◆ TASK INSTRUCTIONS
Retype, exactly as they appear below, the lines between the line holding "rewrite (proj2 (Z.eqb_neq r" and the line holding "(** From the moment the inode is locked. *)", both ends included.

◆ DATA EXCERPTS
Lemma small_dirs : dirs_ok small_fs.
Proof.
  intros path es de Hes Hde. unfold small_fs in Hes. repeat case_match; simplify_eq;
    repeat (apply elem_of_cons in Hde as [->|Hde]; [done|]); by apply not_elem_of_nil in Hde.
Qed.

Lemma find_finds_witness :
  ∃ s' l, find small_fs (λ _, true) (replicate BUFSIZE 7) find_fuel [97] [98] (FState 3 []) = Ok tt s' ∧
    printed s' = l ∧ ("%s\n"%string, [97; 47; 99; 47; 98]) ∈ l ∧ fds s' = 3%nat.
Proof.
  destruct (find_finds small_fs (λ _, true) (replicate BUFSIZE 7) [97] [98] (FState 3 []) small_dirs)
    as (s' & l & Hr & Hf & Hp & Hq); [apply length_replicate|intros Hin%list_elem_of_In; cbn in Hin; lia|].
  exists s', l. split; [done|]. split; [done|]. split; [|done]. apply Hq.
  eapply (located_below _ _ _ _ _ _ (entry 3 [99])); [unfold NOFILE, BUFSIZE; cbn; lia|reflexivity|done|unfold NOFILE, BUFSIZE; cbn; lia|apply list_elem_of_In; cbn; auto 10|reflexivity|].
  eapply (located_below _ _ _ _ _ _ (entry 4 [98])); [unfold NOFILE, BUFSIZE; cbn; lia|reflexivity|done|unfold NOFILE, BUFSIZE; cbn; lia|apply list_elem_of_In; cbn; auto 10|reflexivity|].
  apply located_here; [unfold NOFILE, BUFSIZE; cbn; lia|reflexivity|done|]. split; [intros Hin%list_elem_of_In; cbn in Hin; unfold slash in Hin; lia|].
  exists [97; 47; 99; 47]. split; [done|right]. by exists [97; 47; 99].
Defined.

* * *

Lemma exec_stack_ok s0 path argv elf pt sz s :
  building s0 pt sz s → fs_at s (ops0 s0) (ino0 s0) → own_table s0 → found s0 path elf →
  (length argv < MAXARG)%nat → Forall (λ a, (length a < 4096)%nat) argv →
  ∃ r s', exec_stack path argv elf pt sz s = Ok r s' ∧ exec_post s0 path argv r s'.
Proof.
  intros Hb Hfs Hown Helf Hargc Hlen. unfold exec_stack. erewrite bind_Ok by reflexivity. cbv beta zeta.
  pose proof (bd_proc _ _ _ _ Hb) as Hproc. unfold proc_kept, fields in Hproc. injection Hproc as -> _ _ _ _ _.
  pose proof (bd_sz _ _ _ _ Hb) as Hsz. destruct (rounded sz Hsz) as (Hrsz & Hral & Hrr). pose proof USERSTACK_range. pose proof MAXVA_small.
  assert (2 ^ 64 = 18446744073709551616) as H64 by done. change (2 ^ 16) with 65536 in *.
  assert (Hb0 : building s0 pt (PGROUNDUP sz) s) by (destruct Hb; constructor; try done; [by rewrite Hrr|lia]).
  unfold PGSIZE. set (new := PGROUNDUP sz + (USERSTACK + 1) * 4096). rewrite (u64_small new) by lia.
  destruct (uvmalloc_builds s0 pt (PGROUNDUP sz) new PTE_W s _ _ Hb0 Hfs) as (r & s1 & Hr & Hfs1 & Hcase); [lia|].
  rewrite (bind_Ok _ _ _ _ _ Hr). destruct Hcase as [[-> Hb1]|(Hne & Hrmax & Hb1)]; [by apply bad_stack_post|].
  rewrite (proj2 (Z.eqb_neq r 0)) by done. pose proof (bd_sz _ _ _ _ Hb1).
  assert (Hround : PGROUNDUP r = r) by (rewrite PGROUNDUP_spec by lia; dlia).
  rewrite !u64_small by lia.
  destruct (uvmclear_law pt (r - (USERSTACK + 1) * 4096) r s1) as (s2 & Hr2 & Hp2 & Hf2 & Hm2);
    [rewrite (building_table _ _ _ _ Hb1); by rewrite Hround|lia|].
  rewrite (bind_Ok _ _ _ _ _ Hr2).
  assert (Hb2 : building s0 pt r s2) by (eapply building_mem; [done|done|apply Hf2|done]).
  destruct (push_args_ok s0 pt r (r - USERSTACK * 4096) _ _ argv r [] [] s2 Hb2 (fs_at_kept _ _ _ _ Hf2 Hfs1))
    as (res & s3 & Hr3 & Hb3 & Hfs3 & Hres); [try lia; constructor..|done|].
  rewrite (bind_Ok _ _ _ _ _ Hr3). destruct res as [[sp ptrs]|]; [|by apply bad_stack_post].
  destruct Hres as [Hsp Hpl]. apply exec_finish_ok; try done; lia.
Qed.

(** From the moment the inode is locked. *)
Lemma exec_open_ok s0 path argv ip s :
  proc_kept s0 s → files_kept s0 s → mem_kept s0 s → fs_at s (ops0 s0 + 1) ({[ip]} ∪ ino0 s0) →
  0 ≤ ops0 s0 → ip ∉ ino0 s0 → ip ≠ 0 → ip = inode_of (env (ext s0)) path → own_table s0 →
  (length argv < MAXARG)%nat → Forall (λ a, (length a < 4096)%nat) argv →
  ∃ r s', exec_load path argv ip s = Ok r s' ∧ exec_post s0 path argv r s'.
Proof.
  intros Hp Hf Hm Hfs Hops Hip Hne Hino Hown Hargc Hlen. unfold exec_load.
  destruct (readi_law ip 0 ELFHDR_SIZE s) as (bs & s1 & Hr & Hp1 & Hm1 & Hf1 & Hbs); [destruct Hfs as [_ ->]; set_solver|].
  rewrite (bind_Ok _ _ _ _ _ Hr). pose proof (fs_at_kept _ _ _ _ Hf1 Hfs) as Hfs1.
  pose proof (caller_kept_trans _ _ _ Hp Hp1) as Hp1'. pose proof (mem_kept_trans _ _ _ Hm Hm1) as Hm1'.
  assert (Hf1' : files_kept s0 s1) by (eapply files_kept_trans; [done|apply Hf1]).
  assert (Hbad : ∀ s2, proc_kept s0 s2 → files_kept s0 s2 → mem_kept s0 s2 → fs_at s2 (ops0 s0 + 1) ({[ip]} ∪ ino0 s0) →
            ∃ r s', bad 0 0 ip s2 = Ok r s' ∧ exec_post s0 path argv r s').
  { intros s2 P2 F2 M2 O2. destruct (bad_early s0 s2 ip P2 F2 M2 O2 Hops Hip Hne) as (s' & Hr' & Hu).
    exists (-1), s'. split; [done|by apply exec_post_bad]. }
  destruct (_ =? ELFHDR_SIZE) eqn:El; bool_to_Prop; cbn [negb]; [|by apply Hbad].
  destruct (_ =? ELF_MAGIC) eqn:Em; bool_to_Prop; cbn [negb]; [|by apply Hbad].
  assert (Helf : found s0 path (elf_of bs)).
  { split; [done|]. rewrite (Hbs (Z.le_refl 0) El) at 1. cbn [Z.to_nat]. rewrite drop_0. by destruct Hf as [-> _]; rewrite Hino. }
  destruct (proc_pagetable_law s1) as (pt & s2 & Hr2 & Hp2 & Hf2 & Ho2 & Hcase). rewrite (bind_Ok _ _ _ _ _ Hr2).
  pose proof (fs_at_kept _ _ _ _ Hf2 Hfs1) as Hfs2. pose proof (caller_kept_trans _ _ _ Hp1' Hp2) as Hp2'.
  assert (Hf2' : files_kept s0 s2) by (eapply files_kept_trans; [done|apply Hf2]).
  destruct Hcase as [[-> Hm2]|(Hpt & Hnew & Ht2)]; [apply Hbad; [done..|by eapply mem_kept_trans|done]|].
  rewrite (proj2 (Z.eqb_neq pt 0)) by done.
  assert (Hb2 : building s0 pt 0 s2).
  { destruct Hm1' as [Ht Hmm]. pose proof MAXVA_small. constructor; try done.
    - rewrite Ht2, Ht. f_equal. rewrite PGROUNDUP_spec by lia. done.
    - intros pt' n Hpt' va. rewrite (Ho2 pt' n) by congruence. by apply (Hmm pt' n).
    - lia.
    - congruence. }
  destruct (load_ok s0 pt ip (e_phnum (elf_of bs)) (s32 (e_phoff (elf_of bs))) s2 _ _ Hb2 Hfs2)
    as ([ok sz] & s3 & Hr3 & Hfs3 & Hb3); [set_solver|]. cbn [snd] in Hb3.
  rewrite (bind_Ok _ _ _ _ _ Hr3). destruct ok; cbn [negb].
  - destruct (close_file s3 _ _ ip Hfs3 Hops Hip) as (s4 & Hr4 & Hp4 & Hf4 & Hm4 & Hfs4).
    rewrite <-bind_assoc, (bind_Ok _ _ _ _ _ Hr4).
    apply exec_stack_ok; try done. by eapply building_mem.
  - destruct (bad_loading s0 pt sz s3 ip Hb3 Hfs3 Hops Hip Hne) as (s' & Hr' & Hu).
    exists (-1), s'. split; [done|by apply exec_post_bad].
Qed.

◆ RESPONSE TO THIS TASK
  rewrite (proj2 (Z.eqb_neq r 0)) by done. pose proof (bd_sz _ _ _ _ Hb1).
  assert (Hround : PGROUNDUP r = r) by (rewrite PGROUNDUP_spec by lia; dlia).
  rewrite !u64_small by lia.
  destruct (uvmclear_law pt (r - (USERSTACK + 1) * 4096) r s1) as (s2 & Hr2 & Hp2 & Hf2 & Hm2);
    [rewrite (building_table _ _ _ _ Hb1); by rewrite Hround|lia|].
  rewrite (bind_Ok _ _ _ _ _ Hr2).
  assert (Hb2 : building s0 pt r s2) by (eapply building_mem; [done|done|apply Hf2|done]).
  destruct (push_args_ok s0 pt r (r - USERSTACK * 4096) _ _ argv r [] [] s2 Hb2 (fs_at_kept _ _ _ _ Hf2 Hfs1))
    as (res & s3 & Hr3 & Hb3 & Hfs3 & Hres); [try lia; constructor..|done|].
  rewrite (bind_Ok _ _ _ _ _ Hr3). destruct res as [[sp ptrs]|]; [|by apply bad_stack_post].
  destruct Hres as [Hsp Hpl]. apply exec_finish_ok; try done; lia.
Qed.

(** From the moment the inode is locked. *)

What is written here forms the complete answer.